With body and communication so linked, one can embrace the inherent messiness and uneven gaits present in both, making a more equitable, generative rhetoric that is more inclusive to disability as a type of ability in itself.

II.

We are strangers to our statistically averaged selves. And yet as a largely nondisabled person, I’m constantly exposed to affirmations to uphold my “normal” position and hide the “abnormal.” As a male who is somewhat asexual, sensitive, not interested in sports, a pacifist, etc., I often have had a hard time fitting into Capital-M Male culture. As I get more mature, I tend to have an almost bemused–or amused–laughter at these differing pressures.

But I feel less amused on depression. For a long time, I was told–implicitly and explicitly–that I was just sad or that I needed to “man up” or “push through.” That it was just a phase.

I had to conform or face alienation. If I couldn’t control my depression, I was seen as a weirdo, a buzzkill, a crybaby, or someone perpetually in an pity party. Or just awkward, quiet, and attention-seeking. Internalizing this, I was not sure what was wrong with me or where I could fit in.

In time, I learned to hide my depression well. I also learned to seek out others, on the side, with similar experience. And I also learned to code my episodes and chronic outlooks, faking a different, more brooding guise–in short, making it more “masculine” than “feminine” in the lens of culture. Doing this, I could appear more “normal” than a male body that couldn’t get out of bed, or eat, or smile, or feel. A male body that would cry suddenly or not at all.

And I think this too, is a sense of metis under duress: being forced to get cunning in order to address the normal.

III.

But Dolmage, more pointedly, raises a new paradigm for looking at rhetoric, one in which resistance is not rhizomatic and metis is not forced into camouflage.

And I think he offers some helpful critiques to move this forward. For one, I appreciate his investigation of both the material and socially constructed elements, as both can comprise embodied experience and the way that bodies get orchestrated or orientated.

Also, his insistence on the “interdependence” of bodies proves particularly “foreign” yet “apt,” as he notes (111-13). I see this as an important move on two parts. First, troubles some of the self-help, individualist narratives that Linton also critiques in Claiming Disabilities and that Dolmage highlights in his disability myths, whether it be the individual overcoming or being isolated and therefore pitied.

But more importantly, I think it connects to a rhetorical ethic that he does not discuss much but seems essential if society itself will more broadly consider disability.

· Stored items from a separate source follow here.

(** * LLM evaluators of phoenix.datasets.evaluators.llm_evaluators

    A shallow embedding of [llm_evaluators.py]: the criteria evaluator and
    its factory-built variants, the relevance evaluator, and the label
    extractor, together with the fragments of Python's [str.format],
    [str.strip], [re.split] and [re.match] that the module relies on.

    Conventions.
    - A Python [str] is a [string]; a character is read as the code point
      of the same number (U+0000 to U+00FF).  All templates of the module
      are ASCII.
    - A call that may raise returns a [result]; the exceptions the module
      can produce are the constructors of [exn].
    - The model client is the only effect.  [evaluate] and [async_evaluate]
      run in the monad [M], which records every call made to the client. *)

From Stdlib Require Import String Ascii List Bool Arith Lia PrimFloat.
Import ListNotations.

Local Open Scope list_scope.
Local Open Scope string_scope.

(** ** Exceptions and results *)

Inductive exn : Type :=
| AssertionError
| KeyError (key : string)
| IndexError (msg : string)
| ValueError (msg : string)
| RuntimeError (msg : string)
| ClientError (msg : string)
    (* whatever the model client or a user callback raises *)
| Unmodelled (what : string).
    (* not a Python exception: a replacement field that uses a conversion,
       a format specification or an attribute/index accessor, which the
       embedding of [str.format] does not interpret *)

Inductive result (A : Type) : Type :=
| Ok (a : A)
| Raise (e : exn).

Arguments Ok {A} a.
Arguments Raise {A} e.

Definition rbind {A B} (r : result A) (k : A -> result B) : result B :=
  match r with
  | Ok a => k a
  | Raise e => Raise e
  end.

(** ** Strings *)

Module PyStr.

Definition code (c : ascii) : nat := nat_of_ascii c.

Definition between (lo hi : nat) (c : ascii) : bool :=
  Nat.leb lo (code c) && Nat.leb (code c) hi.

(** [str.isspace] on one character (Py_UNICODE_ISSPACE). *)
Definition is_space (c : ascii) : bool :=
  between 9 13 c || between 28 32 c
  || Nat.eqb (code c) 133 || Nat.eqb (code c) 160.

(** [\w] of a [str] pattern: alphanumeric (letter, decimal, digit or
    numeric) or underscore. *)
Definition is_word (c : ascii) : bool :=
  between 48 57 c || between 65 90 c || between 97 122 c
  || Nat.eqb (code c) 95
  || Nat.eqb (code c) 170 || Nat.eqb (code c) 178 || Nat.eqb (code c) 179
  || Nat.eqb (code c) 181 || Nat.eqb (code c) 185 || Nat.eqb (code c) 186
  || between 188 190 c
  || between 192 214 c || between 216 246 c || between 248 255 c.

Definition is_digit (c : ascii) : bool := between 48 57 c.

(** Lower-casing as [re.IGNORECASE] applies it to a candidate for an
    ASCII letter of the pattern: only A-Z fold onto a-z. *)
Definition lower (c : ascii) : ascii :=
  if between 65 90 c then ascii_of_nat (code c + 32) else c.

Fixpoint lstrip (s : string) : string :=
  match s with
  | EmptyString => EmptyString
  | String c s' => if is_space c then lstrip s' else s
  end.

Fixpoint rstrip (s : string) : string :=
  match s with
  | EmptyString => EmptyString
  | String c s' =>
      match rstrip s' with
      | EmptyString => if is_space c then EmptyString else String c EmptyString
      | r => String c r
      end
  end.

(** [s.strip()] *)
Definition strip (s : string) : string := rstrip (lstrip s).

(** [sub in s] *)
Fixpoint contains (sub s : string) : bool :=
  prefix sub s ||
  match s with
  | EmptyString => false
  | String _ s' => contains sub s'
  end.

Fixpoint all_chars (p : ascii -> bool) (s : string) : bool :=
  match s with
  | EmptyString => true
  | String c s' => p c && all_chars p s'
  end.

End PyStr.

(** ** [str.format] with keyword arguments

    The format string is read left to right as CPython's MarkupIterator
    does: literal text with [{{] and [}}] standing for one brace, and
    replacement fields [{name}].  The reading is lazy, so an error of the
    format string is raised only when the rendering reaches it. *)

Module Format.

Inductive markup : Type :=
| MEnd
| MLit (c : ascii) (rest : markup)
| MField (name : string) (rest : markup)
| MBad (e : exn).

Definition is_brace (c : ascii) : bool :=
  Ascii.eqb c "{" || Ascii.eqb c "}".
(** A file that decodes to a well-formed three-channel image is processed
    without an exception: the result has its percentages in [0, 100], its
    confidence in [0.5, 0.95] and [total_pixels] = 512 * 512; the mask is
    512 by 512 and all 255; every index array is 512 by 512. *)
Theorem process_decodable_result (path : string) (image : Np.ndarray Z)
    (h w : nat) :
  Cv2.resize_contract cv2_resize ->
  cv2_imread path = Some image ->
  Cv2.raw_wf image -> Np.shape image = [h; w; 3%nat] ->
  exists results mask indices (dp fp cf : Q),
    process_satellite_image path = Ok (results, mask, indices) /\
    results !! "deforestation_percentage" = Some (VFloat (Fin dp)) /\
    (0 <= dp)%Q /\ (dp <= 100)%Q /\
    results !! "forest_percentage" = Some (VFloat (Fin fp)) /\
    (0 <= fp)%Q /\ (fp <= 100)%Q /\
    results !! "confidence" = Some (VFloat (Fin cf)) /\
    (0.5 <= cf)%Q /\ (cf <= 0.95)%Q /\
    results !! "total_pixels" = Some (VInt 262144) /\
    Np.shape mask = [512; 512]%nat /\
    Forall (fun v => v = 255) (Np.data mask) /\
    Z.of_nat (length (Np.data mask)) = 262144 /\
    (forall name, is_Some (indices !! name) <->
       name ∈ ["NDVI"; "GNDVI"; "VARI"; "Greenness"]%string) /\
    (forall name a, indices !! name = Some a -> Np.shape a = [512; 512]%nat).
Proof.
  intros Hc Hr (Hs & Hwf & Hu) Es.
  unfold process_satellite_image, load_image, cvtColor_BGR2RGB.
  rewrite Hr, Es. cbn [mbind result_bind bind].
  destruct (swap_rb_spec Cv2.uint8 (h * w) (Np.data image)) as [Ll Lf].
  { rewrite Hwf. unfold Np.size. rewrite Es. cbn. lia. }
  destruct (preprocess_ok Hc
              (Np.mk [h; w; 3%nat] (swap_rb (Np.data image)))
              default_target_size)
    as (resized & out & _ & Eo & _ & Wo & _ & _ & _ & Hsh).
  - rewrite Es in Hs. split; [exact Hs|]. split; [|apply Lf; exact Hu].
    unfold Np.wf, Np.size. cbn [Np.shape Np.data foldr]. rewrite Ll. lia.
  - unfold default_target_size. cbn [fst]. lia.
  - unfold default_target_size. cbn [snd]. lia.
  - specialize (Hsh h w 3%nat eq_refl ltac:(lia)).
    unfold default_target_size in Hsh. cbn [fst snd] in Hsh.
    rewrite Eo. cbn [mbind result_bind bind mret result_ret].
    destruct (pipeline_in_range out 512 512 3 Hsh ltac:(lia) Wo ltac:(lia) ltac:(lia))
      as (dp & fp & cf & H1 & H2 & H3 & H4 & H5 & H6 & H7 & H8 & H9 & Ht).
    destruct (vegetation_indices_ok out 512 512 3 Hsh ltac:(lia) Wo)
      as (_ & _ & _ & Hkeys & Hall).
    do 3 eexists. exists dp, fp, cf. split; [reflexivity|].
    rewrite Hsh. cbn [take].
    assert (E512 : Z.of_nat (512 * 512) = 262144) by lia.
    rewrite E512 in Ht.
    repeat (split; [assumption|]).
    split; [reflexivity|].
    unfold Np.full. cbn [Np.data foldr].
    split; [apply Forall_replicate; reflexivity|].
    split; [rewrite length_replicate; lia|].
    split; [exact Hkeys|].
    intros name a Ha. apply (Hall name a Ha).
Qed.

(** A two-dimensional (grayscale) image comes out of the preprocessor with
    one channel, gets no vegetation index and so the degenerate result:
    it is never classified. *)
Theorem grayscale_not_classified (image : Np.ndarray Z) (target_size : nat * nat) :
  Cv2.resize_contract cv2_resize ->
  Cv2.raw_wf image -> Np.ndim image = 2%nat ->
  (0 < target_size.1)%nat -> (0 < target_size.2)%nat ->
  exists out,
    preprocess_image image target_size = Ok out /\
    Np.shape out = [target_size.2; target_size.1; 1%nat] /\
    calculate_vegetation_indices out = ∅ /\
    detect_deforestation out (calculate_vegetation_indices out) = degenerate.
Proof.
  intros Hc Hraw Hd Hw Hh.
  destruct (preprocess_ok Hc image target_size Hraw Hw Hh)
    as (resized & out & _ & Eo & _ & _ & _ & _ & H2 & _).
  destruct (H2 Hd) as [_ Hs].
  exists out. split; [exact Eo|]. split; [exact Hs|].
  assert (Ec : calculate_vegetation_indices out = ∅).
  { unfold calculate_vegetation_indices. rewrite Hs. reflexivity. }
  split; [exact Ec|]. rewrite Ec. reflexivity.
Qed.

(** The entries of a batch report carry the listed names, in listing
    order: joining a name to the directory and taking the base name gives
    the name back. *)
Theorem batch_files_are_listed_names (directory_path : string)
    (names : list string) :
  os_listdir directory_path = Ok names ->
  Forall (fun name => has_slash name = false) names ->
  exists report,
    batch_process directory_path = Ok report /\
    List.map file (results report) = List.filter is_supported names.
Proof.
  intros Hl Hn. unfold batch_process. rewrite Hl.
  cbn [mbind result_bind bind mret result_ret].
  eexists. split; [reflexivity|]. cbn [results].
  rewrite !map_map.
  assert (Hf : Forall (fun name => has_slash name = false)
                 (List.filter is_supported names)).
  { rewrite Forall_forall in Hn |- *. intros x Hx.
    apply list_elem_of_In, filter_In in Hx. destruct Hx as [Hx _].
    apply Hn, list_elem_of_In, Hx. }
  induction Hf as [|x l Hx _ IH]; [reflexivity|].
  cbn [List.map]. rewrite IH. f_equal.
  destruct (process_entry_spec (path_join directory_path x)) as [E _].
  rewrite E. apply basename_path_join, Hx.
Qed.

End PipelineMore.

Section PipelineMoreExamples.
Import Py SatelliteProcessor Demo.

Example load_image_unreadable :
  load_image "tiles/broken.bmp"
  = Raise (ValueError "Could not load image: tiles/broken.bmp") /\
  (Np.data <$> match load_image "tiles/forest.jpg" with
               | Ok a => Some a | Raise _ => None end)
  = Some [50; 180; 50].
Proof. split; reflexivity. Qed.

Lemma process_decodable_result_witness :
  exists results mask indices,
    process_satellite_image "tiles/forest.jpg" = Ok (results, mask, indices) /\
    results !! "total_pixels" = Some (VInt 262144) /\
    Np.shape mask = [512; 512]%nat.
Proof.
  destruct (@process_decodable_result env "tiles/forest.jpg" (pixel 50 180 50) 1 1
              resize_nearest_contract)
    as (results & mask & indices & dp & fp & cf & E & _ & _ & _ & _ & _ & _ & _
        & _ & _ & Ht & Hm & _).
  - reflexivity.
  - split; [reflexivity|]. split; [reflexivity|].
    repeat constructor; unfold Cv2.uint8; lia.
  - reflexivity.
  - exists results, mask, indices. auto.
Defined.

Lemma grayscale_not_classified_witness :
  exists out,
    preprocess_image (Np.mk [1; 2]%nat [255; 0]) (3, 2)%nat = Ok out /\
    detect_deforestation out (calculate_vegetation_indices out) = degenerate.
Proof.
  destruct (@grayscale_not_classified env (Np.mk [1; 2]%nat [255; 0]) (3, 2)%nat
              resize_nearest_contract)
    as (out & Eo & _ & _ & Hd).
  - split; [reflexivity|]. split; [reflexivity|].
    repeat constructor; unfold Cv2.uint8; lia.
  - reflexivity.
  - cbn. lia.
  - cbn. lia.
  - exists out. split; [exact Eo | exact Hd].
Defined.

Lemma batch_files_are_listed_names_witness :
  exists report,
    batch_process "tiles" = Ok report /\
    List.map file (results report)
    = ["forest.jpg"; "CLEARED.PNG"; "broken.bmp"]%string.
Proof.
  destruct (batch_files_are_listed_names "tiles"
              ["forest.jpg"; "notes.txt"; "CLEARED.PNG"; "broken.bmp"]%string)
    as (report & Eb & Ef).
  - reflexivity.
  - repeat constructor.
  - exists report. split; [exact Eb|]. rewrite Ef. reflexivity.
Defined.

End PipelineMoreExamples.

(** ** The satellite endpoints *)

Section Endpoints.
Import Py SatelliteProcessor App Routes.
Context `{Env} `{Web}.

Here, I’m drawn to the work of Diane Davis and her grounding in Emmanuel Lévinas. For Lévinas, most people “consume” or “totalize” their surroundings: consuming food, consuming media, organizing space into formal or informal taxonomies, etc. But other people–the Other–complicates this totalizing, forcing us into an always present ethical relation.

For example, if we see someone kicking garbage cans, we may not think much of it, but seeing this person kicking a human being, we are forced into an ethical situation, so that even doing nothing is acting. The situation makes present an already existing reality that we just tend to ignore. So for Lévinas and Davis, this always “being-with” and “being-for” others pre-grounds the symbolism and semiotics of communication.

In a similar way, if we take Dolmage’s interdependent embodiment at the foundation of rhetoric, we face a profound ethical and rhetorical situation that begs us to address the Other that is inextricably linked to ourselves–and their embodied experience in the world. Siding with Lévinas, I think this begs profound empathy. However, such empathy must be wary of the differences in embodiment and the dangers of the “doctor.” We are in this together as ourselves, embodied subjectivities who are rhetorically engaged in, through, and as bodies.